(** ** Numerals *)

Lemma put_digits_mono room room' v radix ds :
  (room <= room')%nat -> put_digits room v radix = Some ds -> put_digits room' v radix = Some ds.
Proof.
  revert room' v ds. induction room as [|room IH]; intros [|room'] v ds Hle; try done; [lia|].
  rewrite !put_digits_S. destruct (aget digits (v mod radix)) as [d|]; [|done]. cbn [mbind option_bind].
  destruct (v / radix =? 0); [done|].
  destruct (put_digits room (v / radix) radix) as [k|] eqn:Hk; [|done].
  by rewrite (IH room' _ k ltac:(lia) Hk).
Qed.

Section Numeral.
Context (radix n : Z).
Hypothesis Hr : 2 <= radix <= 36.

Lemma pow2_le (k : nat) : 2 ^ Z.of_nat k <= radix ^ Z.of_nat k.
Proof. apply Z.pow_le_mono_l. lia. Qed.

Lemma numeral_ok : 0 <= n < 2 ^ 64 ->
  exists ds, numeral radix n = digit_char <$> ds /\ Forall (fun d => 0 <= d < radix) ds /\ number radix 0 ds = n /\
    ds <> [] /\ forall k : nat, n < radix ^ Z.of_nat (S k) -> (length ds <= S k)%nat.
Proof.
  intros Hn. pose proof (pow2_le 64).
  destruct (put_digits_ok radix 63 n Hr ltac:(lia)) as (ds & Hput & Hds & Hnum & Hne & Hlen).
  exists (rev ds). unfold numeral. rewrite Hput, rev_fmap. split_and!; [done|by apply Forall_rev|done| |].
  - intros Hnil. apply Hne. by rewrite <-(rev_involutive ds), Hnil.
  - intros k Hk. rewrite length_rev. by apply Hlen.
Qed.

Lemma numeral_chars : 0 <= n < 2 ^ 64 -> Forall (fun c => byte c /\ c <> 0) (numeral radix n).
Proof.
  intros Hn. destruct (numeral_ok Hn) as (ds & -> & Hds & _). apply Forall_fmap. eapply Forall_impl; [done|].
  intros d Hd. cbn beta in Hd. unfold compose. destruct (digit_char_cases d ltac:(lia)) as [[? ->]|[? ->]]; unfold byte; lia.
Qed.
(* ===== verification/PrintfFloat.v ===== *)
(** The conversions of floating point numbers print the texts of
    [PrintfSpec.v]. *)

From S2P Require Import Prelude CStr Conv ConvFacts Stdio StdioSpec Printf PrintfSpec PrintfFacts PrintfInt PrintfDigits.
#[local] Open Scope Z_scope.

Lemma head_nonzero u k : digit_chars u ->
  exists c, head (u ++ 0 :: k) = Some c /\ (c =? 0) = bool_decide (u = []).
Proof.
  destruct 1 as [|c u Hc Hu]; [by exists 0|]. exists c. split; [done|].
  rewrite (bool_decide_false (_ = [])) by done. apply Z.eqb_neq. cbn in Hc. lia.
Qed.

Lemma alen_take_min (n : Z) (l : list Z) : 0 <= n -> alen (take (Z.to_nat n) l) = Z.min n (alen l).
Proof. intros Hn. unfold alen. rewrite length_take. lia. Qed.

Lemma strip_len t : alen (strip t) <= alen t.
Proof. destruct (strip_split t) as [m Hm]. rewrite Hm at 2. rewrite alen_app. pose proof (alen_nonneg (replicate m 48)). lia. Qed.

Lemma alen_0 (l : list Z) : alen l = 0 -> l = [].
Proof. destruct l; [done|]. unfold alen. cbn. lia. Qed.

Section Float.
Context {S F : Type} {HK : Sink S} {HP : SinkSpec S} {HF : LDouble F} (env : penv) (Henv : penv_ok env).
Local Notation prints := (prints (S := S) (F := F)).
Local Notation gives := (gives (S := S) (F := F)).

Lemma prints_laid f v (neg : bool) dot str xps lpad0 rpad0 td ts tx body :
  in_field f v -> oholds dot td -> holds str ts -> oholds xps tx ->
  td ++ rep lpad0 48 ++ ts ++ rep rpad0 48 ++ tx = body ->
  prints (cvt_number v None dot str xps lpad0 rpad0 true neg) (layout f true (sign_of f neg) [] body).
Proof.
  intros Hf Hd Hs Hx <-. eapply prints_eq; [by eapply (prints_cvt_number v None dot str xps _ _ true neg [] td ts tx)|].
  unfold layout. rewrite andb_true_r, (sign_char_of f v true neg Hf). by destruct Hf as [-> _ _ _ -> -> _ _].
Qed.

(** [digits[n] = 0], where it cuts something off. *)
Lemma cut_ok d z rest n N : alen d = N -> 0 <= n -> n < N \/ z = 0 -> Forall byte d -> byte z -> Forall byte rest ->
  exists k, (n <= N -> gives (arr_set (d ++ z :: rest) n 0) (take (Z.to_nat n) d ++ 0 :: k)) /\
    (N <= n -> d ++ z :: rest = take (Z.to_nat n) d ++ 0 :: k) /\
    alen (take (Z.to_nat n) d ++ 0 :: k) = N + 1 + alen rest /\ Forall byte k.
Proof.
  intros Hd Hn Hz Hc Hb Hr. destruct (Z_lt_ge_dec n N) as [Hlt|Hge].
  - destruct (drop (Z.to_nat n) d) as [|c k] eqn:Hk.
    { pose proof (length_drop d (Z.to_nat n)) as Hl. rewrite Hk in Hl. unfold alen in *. cbn in Hl. lia. }
    assert (d = take (Z.to_nat n) d ++ c :: k) as Hsplit by (by rewrite <-Hk, take_drop).
    exists (k ++ z :: rest). assert (d ++ z :: rest = take (Z.to_nat n) d ++ c :: k ++ z :: rest) as Hall.
    { rewrite Hsplit at 1. by rewrite <-app_assoc. }
    split_and!.
    + intros _. rewrite Hall. apply gives_set. rewrite alen_take_min; lia.
    + lia.
    + assert (alen (d ++ z :: rest) = N + 1 + alen rest) as Hl by (rewrite alen_app, alen_cons; lia).
      rewrite Hall, alen_app, alen_cons in Hl. by rewrite alen_app, alen_cons.
    + rewrite Hsplit in Hc. apply Forall_app in Hc as [_ Hc]. apply Forall_cons in Hc as [_ Hc].
      apply Forall_app. split; [done|by constructor].
  - exists rest. destruct Hz as [|Hz]; [lia|]. subst z. rewrite take_ge by (unfold alen in Hd; lia).
    split_and!; [|done|rewrite alen_app, alen_cons; lia|done]. intros Hle. apply gives_set. lia.
Qed.

(** The zeros that the [g] conversion leaves out. *)
Lemma auto_ok (auto : bool) h t k rpad0 n : n = alen h -> digit_chars (h ++ t) -> Forall byte k ->
  let u := if auto then strip t else t in
  exists k', gives (if auto then d ← remove_zeros (h ++ t ++ 0 :: k) n; mret (d, 0) else mret (h ++ t ++ 0 :: k, rpad0))
      (h ++ u ++ 0 :: k', if auto then 0 else rpad0) /\
    alen (u ++ 0 :: k') = alen (t ++ 0 :: k) /\ Forall byte k' /\ digit_chars u.
Proof.
  intros Hn Hd Hk. destruct auto; cbn zeta.
  - destruct (gives_remove_zeros (S := S) (F := F) h t k n Hn (digit_chars_nz _ Hd)) as (k' & Hg & Hl & Hb).
    exists k'. split_and!; [|done|by apply Hb|by apply Forall_app in Hd as [_ ?]; apply strip_Forall].
    eapply gives_bind; [exact Hg|done].
  - exists k. split_and!; try done. by apply Forall_app in Hd as [_ ?].
Qed.

(** ** The fraction part *)

Section Fraction.
Context (point : Z) (hash auto : bool) (d : list Z) (xp prec : Z).
Hypothesis Hprec : 0 <= prec.

Lemma bool_nonnil (l : list Z) : bool_decide (l <> []) = negb (bool_decide (l = [])).
Proof. by destruct l. Qed.

Lemma rep_nil n c : 0 <= n -> bool_decide (rep n c = []) = (n =? 0).
Proof.
  intros Hn. destruct (Z.eqb_spec n 0) as [->|Hne]; [done|]. apply bool_decide_eq_false_2. intros Hnil.
  pose proof (rep_len n c Hn) as Hl. rewrite Hnil in Hl. change (alen []) with 0 in Hl. lia.
Qed.

Lemma app_nil_dec (l k : list Z) : bool_decide (l ++ k = []) = bool_decide (l = []) && bool_decide (k = []).
Proof. by destruct l, k. Qed.

(** Digits that begin behind the first one. *)
Lemma fraction_right j : 0 <= j ->
  let t := take (Z.to_nat prec) (drop (Z.to_nat j) d) in
  let u := if auto then strip t else t in
  let r := if auto then 0 else prec - alen t in
  fraction point hash auto (digits_from d xp (xp - j) prec) =
    if hash || negb (bool_decide (u = [])) || negb (r =? 0) then point :: u ++ rep r 48 else [].
Proof.
  intros Hj t u r. unfold fraction. rewrite digits_from_right by done. fold t.
  assert (0 <= prec - alen t) as Ht by (unfold t; rewrite alen_take_min by done; lia).
  assert ((if auto then strip (t ++ rep (prec - alen t) 48) else t ++ rep (prec - alen t) 48) = u ++ rep r 48) as ->.
  { subst u r. destruct auto; [|done]. by rewrite strip_rep, app_nil_r. }
  rewrite bool_nonnil, app_nil_dec, negb_andb, rep_nil, orb_assoc by (subst r; destruct auto; lia). done.
Qed.

(** Digits behind zeros. *)
Lemma fraction_left j : 0 <= j -> 0 < alen d ->
  let l := Z.min prec j in
  let t := take (Z.to_nat (prec - l)) d in
  let u := if auto then strip t else t in
  let l' := if auto && bool_decide (u = []) then 0 else l in
  let r := if auto then 0 else prec - l - alen t in
  fraction point hash auto (digits_from d xp (xp + j) prec) =
    if hash || negb (bool_decide (u = [])) || negb (l' =? 0) then point :: rep l' 48 ++ u ++ rep r 48 else [].
Proof.
  intros Hj Hd l t u l' r. unfold fraction. rewrite digits_from_left by done. fold l t.
  assert (alen t = Z.min (prec - l) (alen d)) as Ht by (unfold t; apply alen_take_min; lia).
  assert ((if auto then strip (rep l 48 ++ t ++ rep (prec - l - alen t) 48) else rep l 48 ++ t ++ rep (prec - l - alen t) 48)
    = rep l' 48 ++ u ++ rep r 48) as ->.
  { subst u r l'. destruct auto; cbn [andb]; [|done]. rewrite app_assoc, strip_rep, strip_app, app_nil_r.
    case_bool_decide as Hs; [by rewrite strip_zeros, Hs|done]. }
  assert (0 <= l' /\ 0 <= r) as [? ?] by (subst l' r; destruct auto, (bool_decide _); cbn; lia).
  rewrite bool_nonnil, !app_nil_dec, !negb_andb, !rep_nil by done.
  assert (u = [] -> r = 0) as Hr.
  { subst u r. destruct auto; [done|]. intros Ht0. rewrite Ht0 in *. change (alen []) with 0 in *. lia. }
  case_bool_decide as Hu; [rewrite (Hr Hu)|]; by destruct hash, (l' =? 0).
Qed.
End Fraction.

(** ** The [f] conversion *)

Section Fixed.
Context (f : field) (v : olocal) (prec : Z) (d : list Z) (z : Z) (rest : list Z) (xp : Z) (neg auto : bool).
Hypothesis Hf : in_field f v.
Hypothesis Hprec : f_prec f = Some prec.
Hypothesis Hauto : auto = true -> f_hash f = false.
Hypothesis Hd : digit_chars d.
Hypothesis Hlen : alen d = 21.
Hypothesis Hz : byte z.
Hypothesis Hrest : Forall byte rest /\ rest <> [].

Lemma prec_nonneg : v_prec v = prec /\ 0 <= prec.
Proof.
  destruct Hf as [_ _ _ _ _ _ Hp [_ Hr]]. rewrite Hprec in *. cbn in Hp. split; [done|]. rewrite <-Hp. by apply Hr.
Qed.

Lemma point_string : holds [e_point env; 0] [e_point env].
Proof. destruct (po_point env Henv). apply (holds_lit [_] []); [by apply Forall_singleton|by constructor]. Qed.

Lemma zdot_string : holds (zdot env) [48; e_point env].
Proof. destruct (po_point env Henv). apply (holds_lit [_; _] []); [|by constructor]. constructor; [by compute|]. by apply Forall_singleton. Qed.

Lemma zero_string : holds [48; 0] [48].
Proof. apply (holds_lit [_] []); [|by constructor]. apply Forall_singleton. by compute. Qed.

Lemma digits_string t k : digit_chars t -> Forall byte k -> holds (t ++ 0 :: k) t.
Proof. intros Ht Hk. apply holds_lit; [by apply digit_chars_ok|done]. Qed.

Lemma digit_chars_take n : digit_chars (take n d).
Proof. by apply Forall_take. Qed.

|---|

Looking only at the entries, count the lines that contain the word "eapply", then state that count and nothing else.

#### ANSWER FOR THE TASK
3